WCS-IP merupakan lembaga konservasi, dibentuk tahun 1895 di New York, Amerika Serikat.  Di Indonesia, WCS mulai bekerja membantu pemerintah melestarikan kehidupan liar pada berbagai bentang darat dan laut negeri ini sejak tahun 1997, di bawah Nota Kesepahaman (MoU) dengan Direktorat Jenderal Konservasi Sumber Daya Alam Ekosistem (KSDAE), Kementerian Lingkungan Hidup dan Kehutanan.

Dengan menggunakan dana yang dikelolanya, lewat beberapa jejaring, WCS masuk melakukan upaya konservasi maleo di Tanjung Binerean pada tahun 2007. Kemudian mereka bersinergi dengan Celebica, sebuah lembaga lokal yang dibentuk sejak 2009, yang memiliki visi misi pada penyelamatan satwa lindung terancam punah.

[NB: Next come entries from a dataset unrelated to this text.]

Lemma async_step_safe w w' : safe [] w -> async_step w w' -> safe [] w'.
Proof.
  intros Hs Hstep. destruct Hstep as [cb cmd len st w w' Hcls E|f st w w' E|f st w w' E|o w w' E|o w w' E|w w' E|w w' E|s w].
  - exact (redisAsyncFormattedCommand_keeps cb cmd len Hcls [] w Hs _ _ E).
  - refine (ok_elim _ _ (safe []) _ _ _ E). apply ok_bind, ok_get. intros a Ha. destruct (onConnect a); [by apply ok_ret|]. apply ok_bind, ok_put, ok_bind.
    eapply ok_mono; [apply EL_keeps; by eapply safe_swap|]. intros ? w1 H1. by apply ok_ret.
  - refine (ok_elim _ _ (safe []) _ _ _ E). apply ok_bind, ok_get. intros a Ha. destruct (onDisconnect a); [by apply ok_ret|]. apply ok_bind, ok_put, ok_ret. by eapply safe_swap.
  - exact (redisAsyncHandleRead_safe o w Hs _ _ E).
  - exact (redisAsyncHandleWrite_safe o w Hs _ _ E).
  - refine (ok_elim _ _ (safe []) _ _ _ E). unfold redisAsyncDisconnect, disconnect_with. apply ok_bind.
    eapply ok_mono; [by apply keeps_modify; [intros ?; by apply (alike_set _ 2)|]|]. intros ? w1 H1. cbn beta in H1. apply ok_bind, ok_get. intros a _.
    destruct (_ && _); [by apply async_disconnect_safe | by apply ok_ret].
  - refine (ok_elim _ _ (safe []) _ _ _ E). unfold redisAsyncFree, free_with. apply ok_bind.
    eapply ok_mono; [by apply keeps_modify; [intros ?; by apply (alike_set _ 3)|]|]. intros ? w1 H1. cbn beta in H1. apply ok_bind, ok_get. intros a _.
    destruct (flagged _ _); [by apply ok_ret | by apply async_free_safe].
  - by apply safe_io.
Qed.

(** C8: every command is answered exactly once. For a program that uses plain commands and does
    whatever else it likes in its callbacks, after every sequence of calls, read and write
    events, disconnects and frees, with every behaviour of the socket: the callbacks of the
    commands that were accepted are those that were called, followed by those that wait for a
    reply, all in the order of the commands; nobody waits once the context is freed. *)
Theorem async_exactly_once (w0 w : world) (Hstart : started w0) (Hsteps : rtc async_step w0 w) :
  filter has_fn (accepted (w_trace w)) = (calls (w_trace w)).*1 ++ filter has_fn (waiting (w_ac w)).
Proof.
  apply started_safe in Hstart. induction Hsteps as [w|w0 w1 w Hstep _ IH]; [apply Hstart|]. apply IH. by eapply async_step_safe.
Qed.

End Once.

(** ** Delivery *)

Lemma sendable_counted v : forall room, sendable room v -> Redirect.well_counted room v.
Proof.
  induction v as [ty s|z| |n vs IH|] using value_ind'; intros [|room] Hs; try done; cbn in Hs; [tauto|].
  destruct Hs as (-> & _ & Hall). split; [done|]. rewrite Forall_forall in *. auto.
Qed.

(** The calls for these replies. *)
Definition delivered (cbs : list redisCallback) (vs : list value) : list (redisCallback * option value) :=
  map (fun x => (x.1, Some x.2)) (filter (fun x => has_fn x.1) (zip cbs vs)).

Section Deliver.
Context `{Memory} (Hmem : has_memory) (strerror : Z -> bytes).

(** A program that does not call the library within its callbacks. *)
Context (user : list event -> list action) (Hpassive : forall t, user t = []).

(** A connected context that is neither being closed nor in a callback. *)
Definition open (a : redisAsyncContext) : Prop :=
  cerr (ac_c a) = 0 /\ bit a 0 = false /\ bit a 1 = true /\ bit a 2 = false /\ bit a 3 = false /\ bit a 4 = false /\ bit a 6 = false.

(** The state of the reader. *)
Definition reads_at (n : Z) (a : redisAsyncContext) st rep inp h : Prop := exists r, creader (ac_c a) = Some r /\ Read.ready dfn n r st rep inp h.

(** The parser waits for more. *)
Definition starved (st : list (Read.redisReadTask loc)) rep inp (h : heap) : Prop := Read.astep dfn (Read.norm st) rep inp h = Some (Read.Starve (Read.norm st) inp).

(** What the stream holds for a parser in this state. *)
Abbreviation holds st rep inp h outs d := (Read.pump_all dfn (Read.norm st) rep inp h = Some (outs, d)).

(** The parser has seen [inp]; with [k] to come these are the replies, the first one of which may
    have begun. *)
Definition pending (vs : list value) st rep inp (h h0 : heap) (k : bytes) : Prop :=
  match vs with
  | [] => holds st rep (inp ++ k) h [] (Read.Live [Read.root_task] None [] h0)
  | v :: vs' => exists l m outs d, tree v l m /\ m ##ₘ h0 /\ (forall ty str w, d <> Read.Dead ty str w) /\
      holds st rep (inp ++ k) h (Read.Obj l :: outs) d /\ leaves st rep (inp ++ k) h (flat_map resp vs') (m ∪ h0)
  end.

Lemma pending_start vs inp h k : Forall (sendable 8) vs -> inp ++ k = flat_map resp vs -> pending vs [] None inp h h k.
Proof.
  intros Hvs E. destruct vs as [|v vs]; cbn [pending flat_map] in *; rewrite E; [done|]. apply Forall_cons in Hvs as [Hv Hvs].
  destruct (leaves_value Hmem v (flat_map resp vs) h Hv) as (l & m & Ht & Hd & Hl & Hh). destruct (pump_values Hmem vs (m ∪ h) Hvs) as (ls & m' & Ep & _ & _).
  eexists l, m, _, _. split_and!; [done | done | | by apply Hh | done]. done.
Qed.

Lemma pending_end st rep inp h h0 : pending [] st rep inp h h0 [] -> starved st rep inp h -> rep = None /\ inp = [] /\ h = h0 /\ Read.norm st = [Read.root_task].
Proof.
  cbn [pending]. rewrite app_nil_r. intros Hh Hst. unfold Read.pump_all in Hh. cbn [Read.pump] in Hh. rewrite Hst in Hh. cbn [mbind option_bind] in Hh. by injection Hh as -> -> -> ->.
Qed.

(** A callback of such a program changes nothing. *)
Lemma same_flags a : bit a 4 = false -> clear_flag REDIS_IN_CALLBACK (set_flag REDIS_IN_CALLBACK a) = a.
Proof.
  intros H4. destruct a as [[e es f b r]]. unfold clear_flag, set_flag, with_c, with_flags. cbn [ac_c cflags cerr cerrstr obuf creader ac_err]. repeat f_equal.
  apply Z.bits_inj'. intros j Hj. rewrite (clear_bit _ _ 4), (lor_bit _ _ 4) by done. change (bit _ 4) with (Z.testbit f 4) in H4.
  case_bool_decide; [subst j; by rewrite H4|]. by rewrite orb_false_r, andb_true_r.
Qed.

Lemma run_passive cb l v w a : w_ac w = Some a -> bit a 4 = false -> Cluster.value_at (size (w_heap w)) (w_heap w) l = Some v ->
  redisRunCallback user cb (Some l) w = Some (Ret (tt, mk_world (Some a) (w_heap w) (w_sock w) (w_trace w ++ match fn cb with Some _ => [Called cb (Some v)] | None => [] end))).
Proof.
  intros Ha H4 Hv. unfold redisRunCallback. destruct (fn cb); [|rewrite app_nil_r; destruct w; cbn in *; by rewrite Ha].
  erewrite bind_ret by (unfold modify_ac; erewrite bind_ret by (by apply get_live); reflexivity).
  erewrite bind_ret by (cbn [seen]; erewrite bind_ret by reflexivity; cbn [w_heap]; rewrite Hv; reflexivity).
  do 2 (erewrite bind_ret by reflexivity). rewrite Hpassive. erewrite bind_ret by reflexivity. unfold modify_ac. erewrite bind_ret by reflexivity.
  cbn [put_ac w_ac w_heap w_sock w_trace]. by rewrite same_flags.
Qed.

(** The context with another reader and another queue. *)
Definition moved (a : redisAsyncContext) (r : Read.redisReader loc) (l : list redisCallback) : redisAsyncContext := with_replies l (with_c (with_reader (ac_c a) r) a).

Lemma moved_open a r l : open a -> open (moved a r l).
Proof. done. Qed.

Lemma ready_heap n r inp h h' : Read.ready dfn n r [] None inp h -> Read.ready dfn n r [] None inp h'.
Proof. intros [Hs Hr Hi He]. split; [done | done | done |]. intros _. reflexivity. Qed.

Lemma open_blocking a : open a -> blocking (ac_c a) = false.
Proof. intros (_ & H0 & _). unfold blocking. by rewrite (flag_bit REDIS_BLOCK 0). Qed.

Lemma getReply_from w a o l r h : w_ac w = Some a -> open a -> Conn.object o = Some l ->
  redisGetReplyFromReader (ac_c a) (w_heap w) = Some (Read.REDIS_OK, o, with_reader (ac_c a) r, h) ->
  getReply strerror w = Some (Ret ((Read.REDIS_OK, l), mk_world (Some (with_c (with_reader (ac_c a) r) a)) h (w_sock w) (w_trace w))).
Proof.
  intros Ha Ho Hl E. unfold getReply. rewrite (bind_ret _ _ w a w) by (by apply get_live). do 2 (erewrite bind_ret by reflexivity).
  erewrite (bind_ret _ _ w (Read.REDIS_OK, o, with_reader (ac_c a) r, h, w_sock w) w).
  2:{ unfold io, redisGetReply. rewrite E. cbn [mbind option_bind]. rewrite ok_not_err. destruct o; [done|].
      replace (blocking (with_reader (ac_c a) r)) with (blocking (ac_c a)) by done. by rewrite (open_blocking a Ho). }
  cbn beta iota. do 3 (erewrite bind_ret by reflexivity). by rewrite Hl.
Qed.

Lemma delivered_cons cb cbs v vs : delivered (cb :: cbs) (v :: vs) = calls (match fn cb with Some _ => [Called cb (Some v)] | None => [] end) ++ delivered cbs vs.
Proof.
  unfold delivered. cbn [zip zip_with]. destruct (fn cb) as [f|] eqn:Ef.
  - rewrite filter_cons_True by (by exists f). done.
  - rewrite filter_cons_False; [done|]. cbn. unfold has_fn. rewrite Ef. by intros [? ?].
Qed.

(** What a round of the event loop leaves. *)
Definition progress (w : world) (a : redisAsyncContext) (n : Z) (vs : list value) (h0 : heap) (k : bytes) (w' : world) : Prop :=
  exists vs1 vs2 r st rep inp t, vs = vs1 ++ vs2 /\
    w_ac w' = Some (moved a r (drop (length vs1) (replies a))) /\ w_trace w' = w_trace w ++ t /\ calls t = delivered (replies a) vs1 /\
    Read.ready dfn n r st rep inp (w_heap w') /\ pending vs2 st rep inp (w_heap w') h0 k /\ starved st rep inp (w_heap w').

“Pada dasarnya kami memiliki tiga kerja utama: discover, protect, dan inspire. Kami berupaya menemukan berbagai satwa yang hampir punah, mempertahankan hingga melindungi mereka dari kemungkinan kepunahan itu, kemudian membawa pengaruh agar hal yang sama (konservasi) juga bisa dilakukan oleh orang lain. Biar upaya penyelamatan ini bisa turut dilakukan bersama-sama. Termasuk seperti yang kami lakukan pada Maleo di Binerean,” ucap  Biodiversity Conservation Officer, Alfons Patandung beberapa waktu lalu di site Maleo Binerean.

WCS hadir di Binerean tidak lepas dari perpanjangan tangan Celebica, karena segala ikhwal pemberdayaan dan pengelolaan ditangani langsung oleh Celebica, kecuali riset. Dengan kata lain, konservasi maleo di Binerean sepenuhnya dilakukan oleh Celebica dengan dukungan WCS, dan dijalankan dengan memberdayakan warga desa.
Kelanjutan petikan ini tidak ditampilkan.